Dataset entries
--

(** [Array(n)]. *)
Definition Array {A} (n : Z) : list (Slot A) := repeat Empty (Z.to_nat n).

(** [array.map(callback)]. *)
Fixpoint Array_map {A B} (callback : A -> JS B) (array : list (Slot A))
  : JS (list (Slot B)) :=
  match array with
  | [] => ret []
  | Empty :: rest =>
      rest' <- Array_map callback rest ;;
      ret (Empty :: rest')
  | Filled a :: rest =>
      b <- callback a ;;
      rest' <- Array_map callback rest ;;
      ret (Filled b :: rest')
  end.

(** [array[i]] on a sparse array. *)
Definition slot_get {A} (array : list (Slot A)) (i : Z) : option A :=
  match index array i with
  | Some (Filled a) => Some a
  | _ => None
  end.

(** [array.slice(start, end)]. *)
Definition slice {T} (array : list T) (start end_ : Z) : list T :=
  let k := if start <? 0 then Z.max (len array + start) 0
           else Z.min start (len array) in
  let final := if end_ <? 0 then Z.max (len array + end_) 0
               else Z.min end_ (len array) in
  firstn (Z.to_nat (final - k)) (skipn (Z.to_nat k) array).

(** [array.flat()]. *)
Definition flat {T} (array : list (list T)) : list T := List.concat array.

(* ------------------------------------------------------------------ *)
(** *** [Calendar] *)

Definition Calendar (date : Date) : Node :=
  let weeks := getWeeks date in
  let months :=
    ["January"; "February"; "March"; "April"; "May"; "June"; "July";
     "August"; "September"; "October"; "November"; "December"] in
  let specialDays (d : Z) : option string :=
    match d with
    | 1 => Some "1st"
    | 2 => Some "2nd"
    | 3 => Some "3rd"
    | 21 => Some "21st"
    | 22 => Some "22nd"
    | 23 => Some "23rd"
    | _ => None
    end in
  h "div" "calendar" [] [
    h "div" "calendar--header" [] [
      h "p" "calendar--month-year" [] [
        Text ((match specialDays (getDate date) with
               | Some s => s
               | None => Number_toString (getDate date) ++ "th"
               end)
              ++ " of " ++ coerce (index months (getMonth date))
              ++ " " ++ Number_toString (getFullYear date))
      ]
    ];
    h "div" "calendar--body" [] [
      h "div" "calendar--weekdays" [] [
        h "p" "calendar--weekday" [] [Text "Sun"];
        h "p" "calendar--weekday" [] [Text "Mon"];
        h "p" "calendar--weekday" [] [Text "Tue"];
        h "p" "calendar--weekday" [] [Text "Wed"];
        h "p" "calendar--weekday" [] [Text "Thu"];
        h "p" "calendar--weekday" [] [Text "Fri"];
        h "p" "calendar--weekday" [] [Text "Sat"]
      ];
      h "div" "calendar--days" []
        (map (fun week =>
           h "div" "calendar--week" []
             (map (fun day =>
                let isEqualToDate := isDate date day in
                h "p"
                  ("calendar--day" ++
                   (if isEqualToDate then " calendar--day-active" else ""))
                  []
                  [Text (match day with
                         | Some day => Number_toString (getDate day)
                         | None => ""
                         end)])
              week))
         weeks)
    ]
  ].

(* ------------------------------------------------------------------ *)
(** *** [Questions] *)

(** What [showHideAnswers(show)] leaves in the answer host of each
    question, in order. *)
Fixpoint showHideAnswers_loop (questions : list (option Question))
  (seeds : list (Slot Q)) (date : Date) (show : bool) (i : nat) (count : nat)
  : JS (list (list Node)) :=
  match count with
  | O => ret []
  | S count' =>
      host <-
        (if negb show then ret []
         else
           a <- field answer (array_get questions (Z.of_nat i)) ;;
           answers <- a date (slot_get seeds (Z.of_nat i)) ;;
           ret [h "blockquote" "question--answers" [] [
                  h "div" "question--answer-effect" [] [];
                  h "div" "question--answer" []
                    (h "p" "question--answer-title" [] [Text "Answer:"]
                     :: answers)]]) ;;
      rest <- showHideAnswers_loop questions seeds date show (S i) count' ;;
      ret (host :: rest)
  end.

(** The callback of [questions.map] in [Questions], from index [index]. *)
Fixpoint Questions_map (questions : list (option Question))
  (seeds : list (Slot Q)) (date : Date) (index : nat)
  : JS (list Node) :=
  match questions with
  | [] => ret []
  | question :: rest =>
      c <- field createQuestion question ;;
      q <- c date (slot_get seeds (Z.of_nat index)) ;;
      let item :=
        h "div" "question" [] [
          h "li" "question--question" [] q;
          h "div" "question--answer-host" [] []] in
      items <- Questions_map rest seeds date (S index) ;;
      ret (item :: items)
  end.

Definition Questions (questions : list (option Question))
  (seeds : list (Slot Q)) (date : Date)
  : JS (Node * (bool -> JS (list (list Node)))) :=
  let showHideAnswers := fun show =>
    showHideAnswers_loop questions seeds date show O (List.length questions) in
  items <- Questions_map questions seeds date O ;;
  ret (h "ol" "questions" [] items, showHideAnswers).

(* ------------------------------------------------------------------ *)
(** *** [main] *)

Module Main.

--

* _Activity_
Go through the records above and copy each line exactly.

* _Result below_
(** [Array(n)]. *)
Definition Array {A} (n : Z) : list (Slot A) := repeat Empty (Z.to_nat n).

(** [array.map(callback)]. *)
Fixpoint Array_map {A B} (callback : A -> JS B) (array : list (Slot A))
  : JS (list (Slot B)) :=
  match array with
  | [] => ret []
  | Empty :: rest =>
      rest' <- Array_map callback rest ;;
      ret (Empty :: rest')
  | Filled a :: rest =>
      b <- callback a ;;
      rest' <- Array_map callback rest ;;
      ret (Filled b :: rest')
  end.

(** [array[i]] on a sparse array. *)
Definition slot_get {A} (array : list (Slot A)) (i : Z) : option A :=
  match index array i with
  | Some (Filled a) => Some a
  | _ => None
  end.

(** [array.slice(start, end)]. *)
Definition slice {T} (array : list T) (start end_ : Z) : list T :=
  let k := if start <? 0 then Z.max (len array + start) 0
           else Z.min start (len array) in
  let final := if end_ <? 0 then Z.max (len array + end_) 0
               else Z.min end_ (len array) in
  firstn (Z.to_nat (final - k)) (skipn (Z.to_nat k) array).

(** [array.flat()]. *)
Definition flat {T} (array : list (list T)) : list T := List.concat array.

(* ------------------------------------------------------------------ *)
(** *** [Calendar] *)

Definition Calendar (date : Date) : Node :=
  let weeks := getWeeks date in
  let months :=
    ["January"; "February"; "March"; "April"; "May"; "June"; "July";
     "August"; "September"; "October"; "November"; "December"] in
  let specialDays (d : Z) : option string :=
    match d with
    | 1 => Some "1st"
    | 2 => Some "2nd"
    | 3 => Some "3rd"
    | 21 => Some "21st"
    | 22 => Some "22nd"
    | 23 => Some "23rd"
    | _ => None
    end in
  h "div" "calendar" [] [
    h "div" "calendar--header" [] [
      h "p" "calendar--month-year" [] [
        Text ((match specialDays (getDate date) with
               | Some s => s
               | None => Number_toString (getDate date) ++ "th"
               end)
              ++ " of " ++ coerce (index months (getMonth date))
              ++ " " ++ Number_toString (getFullYear date))
      ]
    ];
    h "div" "calendar--body" [] [
      h "div" "calendar--weekdays" [] [
        h "p" "calendar--weekday" [] [Text "Sun"];
        h "p" "calendar--weekday" [] [Text "Mon"];
        h "p" "calendar--weekday" [] [Text "Tue"];
        h "p" "calendar--weekday" [] [Text "Wed"];
        h "p" "calendar--weekday" [] [Text "Thu"];
        h "p" "calendar--weekday" [] [Text "Fri"];
        h "p" "calendar--weekday" [] [Text "Sat"]
      ];
      h "div" "calendar--days" []
        (map (fun week =>
           h "div" "calendar--week" []
             (map (fun day =>
                let isEqualToDate := isDate date day in
                h "p"
                  ("calendar--day" ++
                   (if isEqualToDate then " calendar--day-active" else ""))
                  []
                  [Text (match day with
                         | Some day => Number_toString (getDate day)
                         | None => ""
                         end)])
              week))
         weeks)
    ]
  ].

(* ------------------------------------------------------------------ *)
(** *** [Questions] *)

(** What [showHideAnswers(show)] leaves in the answer host of each
    question, in order. *)
Fixpoint showHideAnswers_loop (questions : list (option Question))
  (seeds : list (Slot Q)) (date : Date) (show : bool) (i : nat) (count : nat)
  : JS (list (list Node)) :=
  match count with
  | O => ret []
  | S count' =>
      host <-
        (if negb show then ret []
         else
           a <- field answer (array_get questions (Z.of_nat i)) ;;
           answers <- a date (slot_get seeds (Z.of_nat i)) ;;
           ret [h "blockquote" "question--answers" [] [
                  h "div" "question--answer-effect" [] [];
                  h "div" "question--answer" []
                    (h "p" "question--answer-title" [] [Text "Answer:"]
                     :: answers)]]) ;;
      rest <- showHideAnswers_loop questions seeds date show (S i) count' ;;
      ret (host :: rest)
  end.

(** The callback of [questions.map] in [Questions], from index [index]. *)
Fixpoint Questions_map (questions : list (option Question))
  (seeds : list (Slot Q)) (date : Date) (index : nat)
  : JS (list Node) :=
  match questions with
  | [] => ret []
  | question :: rest =>
      c <- field createQuestion question ;;
      q <- c date (slot_get seeds (Z.of_nat index)) ;;
      let item :=
        h "div" "question" [] [
          h "li" "question--question" [] q;
          h "div" "question--answer-host" [] []] in
      items <- Questions_map rest seeds date (S index) ;;
      ret (item :: items)
  end.

Definition Questions (questions : list (option Question))
  (seeds : list (Slot Q)) (date : Date)
  : JS (Node * (bool -> JS (list (list Node)))) :=
  let showHideAnswers := fun show =>
    showHideAnswers_loop questions seeds date show O (List.length questions) in
  items <- Questions_map questions seeds date O ;;
  ret (h "ol" "questions" [] items, showHideAnswers).

(* ------------------------------------------------------------------ *)
(** *** [main] *)

Module Main.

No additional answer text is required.